Practical Setup: Clockify

  1. Sign up at clockify.me → free account
  2. Go to Workspaces → set up your workspace name
  3. Go to Clients → add all your clients
  4. Go to Projects → create one project per client engagement, assign the correct client
  5. Add Tags for task types: “research,” “writing,” “editing,” “admin,” “calls”
  6. Install the browser extension or use the web dashboard
  7. Start the timer when work begins — select the project and add a description of what you’re doing

The Calendar view in Clockify is particularly useful: you can see your entire week as colored blocks by project, which immediately shows where your time went and whether any project is consuming more than its share.


What to Track: Setting Up Categories Correctly

Don’t just track client work — track everything, including non-billable time. This gives you a complete picture of your actual working hours.

Billable categories:

  • Client A — Social Media
  • Client A — Email Management
  • Client B — Research
  • Client C — Copywriting

Non-billable categories:

  • Admin (invoicing, tool setup, organizing files)
  • Learning / Training
  • Business Development (outreach, proposals)
  • Calls — Prospective (client calls before contract)

Tracking non-billable time reveals how much of your day is generating income versus overhead. If you’re working 8 hours a day but only 5 are billable, your effective hourly rate is based on 8 hours — not 5.


The Most Common Time Tracking Mistake

Huwag kang maging pa-feel lang sa tracked time — i-start mo talaga ang timer bago pa mag-umpisa ng trabaho, hindi pagkatapos.

The single biggest mistake: starting the timer late and stopping it early. “I’ll log it at the end” turns into approximate, inaccurate entries. Billing inaccuracy compounds over a month.

The rule: start the timer before opening the first email, before the first browser tab, before the first line of copy. Stop it when you shift to something else — not 10 minutes after.

If you forget, Clockify and Toggl both allow manual time entry for the same day. Use it. But make starting the timer before work a habit, not an afterthought.


Invoicing Integration

Toggl and Clockify both export time reports as PDF or CSV.

When sending your invoice, attach the time report with a note:

“Attached is the time report from [Toggl/Clockify] for the billing period. This invoice reflects [X hours] of tracked work in [month].”

Most professional clients appreciate this. It removes ambiguity about hours and positions you as organized and accountable — the kind of VA clients keep.

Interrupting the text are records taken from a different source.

(** Cutting the list after a prefix: the terminator overwrites the first byte
    of the next entry. *)
Lemma cut_at pre es e els post :
  Forall good es -> good e ->
  exists d post', vec_set (data (pack pre (es ++ e :: els) post))
    (length (pre ++ concat (map entry es))) TERM = Some d /\
  length d = length (data (pack pre (es ++ e :: els) post)) /\
  mkListPack d (length pre) (length (pre ++ concat (map entry es)) + 1) (length es)
    = pack pre es post'.
Proof.
  intros Hes He. destruct (entry_cons e He) as (b & bs & E & _).
  assert (data (pack pre (es ++ e :: els) post) =
          (pre ++ concat (map entry es)) ++ b :: (bs ++ content els ++ post)) as ->.
  { simpl. rewrite content_app, content_cons, E. by rewrite <- !app_assoc. }
  rewrite vec_set_app. eexists _, (bs ++ content els ++ post). split_and!; [done|..].
  - by rewrite !length_app.
  - unfold pack. f_equal.
    + unfold content. by rewrite <- !app_assoc.
    + rewrite content_length, length_app. lia.
Qed.

Lemma pop_back_nil lp : Rep lp [] -> pops (pop_back lp) None [].
Proof.
  intros HR. destruct (Rep_inv _ _ HR) as [_ (pre & post & ->)]. by exists (pack pre [] post).
Qed.

Lemma pop_back_snoc lp es e :
  Rep lp (es ++ [e]) -> pops (pop_back lp) (Some e) es.
Proof.
  intros HR. destruct (Rep_inv _ _ HR) as [Hg (pre & post & ->)].
  pose proof (Hg) as [Hes [He _]%Forall_cons]%Forall_app.
  unfold pop_back.
  assert (num_entries (pack pre (es ++ [e]) post) = S (length es)) as ->.
  { simpl. rewrite length_app. simpl. lia. }
  change (S (length es) =? 0) with false. cbv iota.
  rewrite scan_last_spec by (try apply pack_fuel; done).
  rewrite last_pos_snoc. cbv zeta iota beta.
  destruct (at_entry (pre ++ concat (map entry es)) e (content [] ++ post) He)
    as (_ & _ & Hget & _).
  assert (data (pack pre (es ++ [e]) post) =
          (pre ++ concat (map entry es)) ++ entry e ++ content [] ++ post) as Hd.
  { simpl. rewrite content_app, content_cons. by rewrite <- !app_assoc. }
  rewrite Hd, Hget, <- Hd. cbn [mbind option_bind].
  replace (S (length es) - 1) with (length es) by lia.
  destruct (cut_at pre es e [] post Hes He) as (d & post' & Hset & Hlen & Hpack).
  destruct (Nat.eqb_spec (length es) 0) as [H0|_].
  - destruct es; [|done]. apply yields_pops, reset_spec.
    rewrite Hd, !length_app. pose proof (content_pos []). lia.
  - rewrite Hset. cbn [mbind option_bind head pack data tail num_entries].
    rewrite Hpack. case_match.
    + by apply yields_pops, recenter_spec, Rep_pack.
    + eexists. split; [done|by apply Rep_pack].
Qed.

Lemma pop_back_spec lp els :
  Rep lp els -> pops (pop_back lp) (last els) (removelast els).
Proof.
  destruct els as [|e es _] using rev_ind; intros HR; [by apply pop_back_nil|].
  rewrite last_snoc, removelast_last. by apply pop_back_snoc.
Qed.

(** ** Reading *)

Lemma get_spec lp els i : Rep lp els -> get lp i = Some (els !! i).
Proof.
  intros [Hg (pre & post & ->)]%Rep_inv. unfold get. cbn [num_entries pack].
  fold (pack pre els post).
  destruct (Nat.leb_spec (length els) i) as [Hge|Hlt].
  { by rewrite lookup_ge_None_2. }
  rewrite find_loop_spec by first [done|by apply pack_fuel|lia].
  rewrite Nat.sub_0_r. destruct (lookup_lt_is_Some_2 els i Hlt) as [e He]. rewrite He.
  cbn [mbind option_bind]. pose proof (take_drop_middle els i e He) as Hsplit.
  assert (good e) as Hge by (rewrite Forall_forall in Hg; by eapply Hg, list_elem_of_lookup_2).
  destruct (at_entry (pre ++ concat (map entry (take i els))) e
              (content (drop (S i) els) ++ post) Hge) as (_ & _ & Hget & _).
  assert (data (pack pre els post) = (pre ++ concat (map entry (take i els))) ++ entry e ++
            content (drop (S i) els) ++ post) as ->.
  { simpl. rewrite <- Hsplit at 1. rewrite content_app, content_cons. by rewrite <- !app_assoc. }
  by rewrite Hget.
Qed.

Lemma iter_spec lp els : Rep lp els -> iter lp = Some els.
Proof.
  intros [Hg (pre & post & ->)]%Rep_inv. by apply iter_loop_spec, pack_fuel.
Qed.

Lemma iter_rev_spec lp els : Rep lp els -> iter_rev lp = Some (reverse els).
Proof.
  intros [Hg (pre & post & ->)]%Rep_inv. unfold iter_rev, collect_element_positions.
  destruct (collect_positions_spec (S (length (data (pack pre els post)))) pre els post Hg)
    as (ps & -> & HF); [by apply pack_fuel|]. cbn [mbind option_bind].
  apply mapM_Some_2.
  apply Forall2_reverse. eapply Forall2_impl; [exact HF|]. by intros [s n] e.
Qed.
Lemma push_back_finish q segs s x :
  segments q = segs ++ [s] -> 0 < max_segment_size q -> Forall (seg_ok (max_segment_size q)) segs ->
  length s < max_segment_size q -> len q = length (iter q) ->
  length (segment_starts q) = S (length (segments q)) ->
  (index_dirty q = false -> segment_starts q = starts_of (segments q)) ->
  exists q',
    (last_idx ← usize_sub (length (segments q)) 1;
     s ← segments q !! last_idx;
     let q := set_segments q (<[last_idx := s ++ [x]]> (segments q)) (len q + 1) in
     q ← update_if_clean q last_idx; Some (auto_optimize q)) = Some q' /\ Repr q' (iter q ++ [x]).
Proof.
  intros Hq Hm Hs Hroom Hlen Hl Hst.
  assert (length (segments q) = length segs + 1) as Hn by (rewrite Hq, length_app; done).
  unfold usize_sub. rewrite (proj2 (Nat.leb_le _ _)), Hn, Nat.add_sub by lia.
  cbn [mbind option_bind].
  assert (segments q !! length segs = Some s) as -> by (rewrite Hq; by apply list_lookup_middle).
  cbn [mbind option_bind]. apply finish_spec.
  - apply (Stale_last q segs s); try done; [split; [by destruct s|rewrite length_app; simpl; lia]|].
    rewrite Hlen. unfold iter. rewrite Hq, concat_snoc, !length_app. simpl. lia.
  - simpl. rewrite length_insert. lia.
  - unfold iter. simpl. by rewrite Hq, insert_last, !concat_snoc, app_assoc.
Qed.

Lemma ql_push_back_spec q l x :
  Repr q l -> exists q', push_back q x = Some q' /\ Repr q' (l ++ [x]).
Proof.
  intros [HI <-]. destruct (HI) as [H1 H2 H3 H4 H5]. unfold push_back.
  destruct (match last (segments q) with
            | Some s => max_segment_size q <=? length s | None => true end) eqn:Hneed.
  - pose proof (push_back_finish (mark_index_dirty (set_segments q (segments q ++ [[]]) (len q)))
      (segments q) [] x) as H.
    unfold iter in *. simpl segments in *. rewrite concat_snoc, app_nil_r in H.
    apply H; try done. apply mark_starts_len.
  - destruct (last (segments q)) as [s|] eqn:Hlast; [|done].
    apply last_Some in Hlast as [segs Hq].
    apply (push_back_finish q segs s); try done.
    + rewrite Hq in H2. by apply Forall_app in H2 as [? _].
    + by apply Nat.leb_gt.
Qed.

Lemma ql_pop_front_spec q l :
  Repr q l -> exists q', pop_front q = Some (hd_error l, q') /\ Repr q' (tl l).
Proof.
  intros [HI <-]. destruct (HI) as [H1 H2 H3 H4 H5]. unfold pop_front.
  destruct (segments q) as [|[|x s] segs] eqn:Hsegs.
  - exists q. unfold iter at 1 2. rewrite Hsegs. simpl. split; [done|]. split; [done|].
    unfold iter. by rewrite Hsegs.
  - by apply Forall_cons in H2 as [[? _] _].
  - assert (iter q = x :: s ++ concat segs) as Hit by (unfold iter; by rewrite Hsegs).
    rewrite Hit in *. simpl in H3. unfold usize_sub. rewrite H3.
    rewrite (proj2 (Nat.leb_le _ _)) by lia. cbn [mbind option_bind hd_error tl].
    rewrite Nat.sub_succ, Nat.sub_0_r. apply Forall_cons in H2 as [[_ Hx] H2].
    simpl in Hx. destruct s as [|y s].
    + eexists. split; [done|]. apply auto_optimize_spec. split; [|done].
      by apply mark_dirty_Inv.
    + pose proof (Stale_set q 0 (y :: s) (length ((y :: s) ++ concat segs)) HI) as E.
      rewrite Hsegs in E. simpl insert in E.
      destruct (update_if_clean_spec (set_segments q ((y :: s) :: segs)
        (length ((y :: s) ++ concat segs))) 0) as (q' & -> & HI' & Hq');
        [apply E; [simpl; lia|split; [done|lia]|done]|simpl; lia|].
      eexists. split; [done|]. apply auto_optimize_spec. split; [done|].
      unfold iter. by rewrite Hq'.
Qed.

Time Tracking Comparison at a Glance

FeatureToggl (Free)Clockify (Free)Hubstaff (Paid)
PriceFreeFree$7/user/mo
Unlimited projectsYesYesYes
Browser extensionYesYesYes
Mobile appYesYesYes
Calendar viewNoYesYes
Screenshot monitoringNoNoYes
Client reporting portalNoNoYes
PDF/CSV exportYesYesYes
Best forSimplicityMulti-client orgClient-required monitoring

Sources and Useful References

WorkPinoy articles are edited to be practical for Filipino readers. Verify platform fees, policies, and availability before making financial decisions.

FAQ

Is Clockify really free forever?

Yes, Clockify's free plan has no user or project limit. Paid plans add advanced reporting and approval features, but most solo freelancers don't need them.

Do I need to use time tracking if I charge a flat monthly rate?

Tracking is still valuable for your own awareness — it shows if you're working more hours than your flat rate covers, which is a signal to raise rates or reduce scope.

Will clients know I'm using a free time tracking tool?

Not unless you tell them. If you send a Clockify or Toggl time report with your invoice, many clients appreciate the transparency regardless of which tool was used.

Is Hubstaff screenshot monitoring invasive?

Some VAs find it uncomfortable, but it's a standard requirement for some client types such as agencies and high-trust roles. If a client requires it, factor your comfort level with monitoring into your decision to accept the role.